BEGIN Exercise data

Lemma write_need_step v v' addrs addrs' q N :
  (∀ j, q < j < q + 1 + Z.of_nat N → fblock v addrs j ≠ 0 → fblock v' addrs' j ≠ 0) →
  (ind_of addrs ≠ 0 → ind_of addrs' ≠ 0) → fblock v' addrs' q ≠ 0 →
  (bmap_need v addrs q + write_need v' addrs' (q + 1) N ≤ write_need v addrs q (Datatypes.S N))%nat.
Proof.
  intros Hk Hi Hq. unfold write_need, bmap_need.
  assert (seqZ q (Z.of_nat (Datatypes.S N)) = q :: seqZ (q + 1) (Z.of_nat N)) as ->.
  { rewrite seqZ_cons by lia. f_equal. f_equal; lia. }
  pose proof (lacking_mono v v' addrs addrs' (seqZ (q + 1) (Z.of_nat N))) as Hl.
  assert (lacking v' addrs' (seqZ (q + 1)%Z (Z.of_nat N)) ≤ lacking v addrs (seqZ (q + 1)%Z (Z.of_nat N)))%nat as Hle.
  { apply Hl. intros j Hj%elem_of_seqZ. apply Hk. lia. }
  assert (lacking v addrs (q :: seqZ (q + 1) (Z.of_nat N)) = (if (fblock v addrs q =? 0)%Z then 1 else 0) + lacking v addrs (seqZ (q + 1)%Z (Z.of_nat N)))%nat as ->.
  { unfold lacking. rewrite filter_cons. destruct (Z.eqb_spec (fblock v addrs q) 0); [rewrite decide_True by done|rewrite decide_False by done]; done. }
  replace (q + 1 + Z.of_nat N) with (q + Z.of_nat (Datatypes.S N)) by lia. rewrite andb_true_r.
  destruct (Z.leb_spec NDIRECT q) as [Hd|Hd].
  - pose proof (fblock_has_ind _ _ _ Hd Hq) as Hi'. rewrite (proj2 (Z.eqb_neq (ind_of addrs') 0)) by done. cbn [andb].
    rewrite (proj2 (Z.ltb_lt NDIRECT _)) by lia. destruct (Z.eqb_spec (fblock v addrs q) 0), (Z.eqb_spec (ind_of addrs) 0); simpl; lia.
  - cbn [andb]. destruct (Z.eqb_spec (ind_of addrs) 0) as [|Hz].
    + destruct (fblock v addrs q =? 0), (ind_of addrs' =? 0), (NDIRECT <? _), (N =? 0)%nat; simpl; lia.
    + rewrite (proj2 (Z.eqb_neq (ind_of addrs') 0)) by auto. destruct (fblock v addrs q =? 0); simpl; lia.
Qed.

Lemma write_need_le v addrs q N : (write_need v addrs q N ≤ 2 * N)%nat.
Proof.
  unfold write_need, lacking. pose proof (length_filter (λ bn, fblock v addrs bn = 0) (seqZ q (Z.of_nat N))) as Hl.
  rewrite length_seqZ, Nat2Z.id in Hl. destruct N; [by rewrite andb_false_r|]. case_match; lia.
Qed.

Lemma lacking_app v addrs l1 l2 : lacking v addrs (l1 ++ l2) = (lacking v addrs l1 + lacking v addrs l2)%nat.
Proof. unfold lacking. by rewrite filter_app, length_app. Qed.

(** The blocks of two ranges, the second of which starts where the first
    ends, in the same block or the next. *)
Lemma touched_split off n1 n2 : 0 ≤ off → 0 < n1 → 0 ≤ n2 →
  let q := off / BSIZE in let q2 := (off + n1) / BSIZE in
  let A := touched off n1 in let N2 := touched (off + n1) n2 in let T := touched off (n1 + n2) in
  (0 < A ≤ T)%nat ∧ q + Z.of_nat A - 1 = (off + n1 - 1) / BSIZE ∧
  (q2 = q + Z.of_nat A ∧ N2 = (T - A)%nat ∨ q2 = q + Z.of_nat A - 1 ∧ N2 = Datatypes.S (T - A)).
Proof.
  unfold touched, BSIZE. cbv zeta. intros Ho H1 H2. pose proof (Z.mod_pos_bound off 512 ltac:(lia)).
  pose proof (Z.mod_pos_bound (off + n1) 512 ltac:(lia)).
  pose proof (Z.div_pos (off mod 512 + n1 + 511) 512 ltac:(lia) ltac:(lia)). pose proof (Z.div_pos (off mod 512 + (n1 + n2) + 511) 512 ltac:(lia) ltac:(lia)).
  pose proof (Z.div_pos ((off + n1) mod 512 + n2 + 511) 512 ltac:(lia) ltac:(lia)).
  split; [split; [apply (Nat2Z.inj_lt 0)|apply Nat2Z.inj_le]; rewrite ?Z2Nat.id by done; zmod|].
  split; [rewrite Z2Nat.id by done; zmod|].
  destruct (decide ((off + n1) mod 512 = 0)); [left|right]; (split; [rewrite ?Z2Nat.id by done; zmod|]);
    apply Nat2Z.inj; rewrite ?Nat2Z.inj_succ, Nat2Z.inj_sub, !Z2Nat.id by (done || apply Nat2Z.inj_le; rewrite !Z2Nat.id by done; zmod); zmod.
Qed.

Lemma touched_inside off n : 0 ≤ off → 0 ≤ n → off + n ≤ MAXFILE * BSIZE → off / BSIZE + Z.of_nat (touched off n) ≤ MAXFILE.
Proof.
  intros Ho Hn Hm. change (MAXFILE * BSIZE) with 71680 in Hm. change MAXFILE with 140. unfold touched, BSIZE.
  pose proof (Z.mod_pos_bound off 512 ltac:(lia)). rewrite Z2Nat.id by (apply Z.div_pos; lia). zmod.
Qed.

Lemma write_need_view v v' addrs q N : (∀ x, v' x = v x) → write_need v' addrs q N = write_need v addrs q N.
Proof.
  intros Hv. unfold write_need, lacking. f_equal. f_equal. apply list_filter_iff. intros bn. by rewrite (fblock_view _ _ _ _ Hv).
Qed.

END Exercise data

Prompt =
The stretch of entries above that starts with the line containing "unfold write_need, lacking. pose" and goes on through the line containing "pose proof (Z.mod_pos_bound (off" is to be transcribed exactly, and no other line is to be transcribed.

Answer space =
  unfold write_need, lacking. pose proof (length_filter (λ bn, fblock v addrs bn = 0) (seqZ q (Z.of_nat N))) as Hl.
  rewrite length_seqZ, Nat2Z.id in Hl. destruct N; [by rewrite andb_false_r|]. case_match; lia.
Qed.

Lemma lacking_app v addrs l1 l2 : lacking v addrs (l1 ++ l2) = (lacking v addrs l1 + lacking v addrs l2)%nat.
Proof. unfold lacking. by rewrite filter_app, length_app. Qed.

(** The blocks of two ranges, the second of which starts where the first
    ends, in the same block or the next. *)
Lemma touched_split off n1 n2 : 0 ≤ off → 0 < n1 → 0 ≤ n2 →
  let q := off / BSIZE in let q2 := (off + n1) / BSIZE in
  let A := touched off n1 in let N2 := touched (off + n1) n2 in let T := touched off (n1 + n2) in
  (0 < A ≤ T)%nat ∧ q + Z.of_nat A - 1 = (off + n1 - 1) / BSIZE ∧
  (q2 = q + Z.of_nat A ∧ N2 = (T - A)%nat ∨ q2 = q + Z.of_nat A - 1 ∧ N2 = Datatypes.S (T - A)).
Proof.
  unfold touched, BSIZE. cbv zeta. intros Ho H1 H2. pose proof (Z.mod_pos_bound off 512 ltac:(lia)).
  pose proof (Z.mod_pos_bound (off + n1) 512 ltac:(lia)).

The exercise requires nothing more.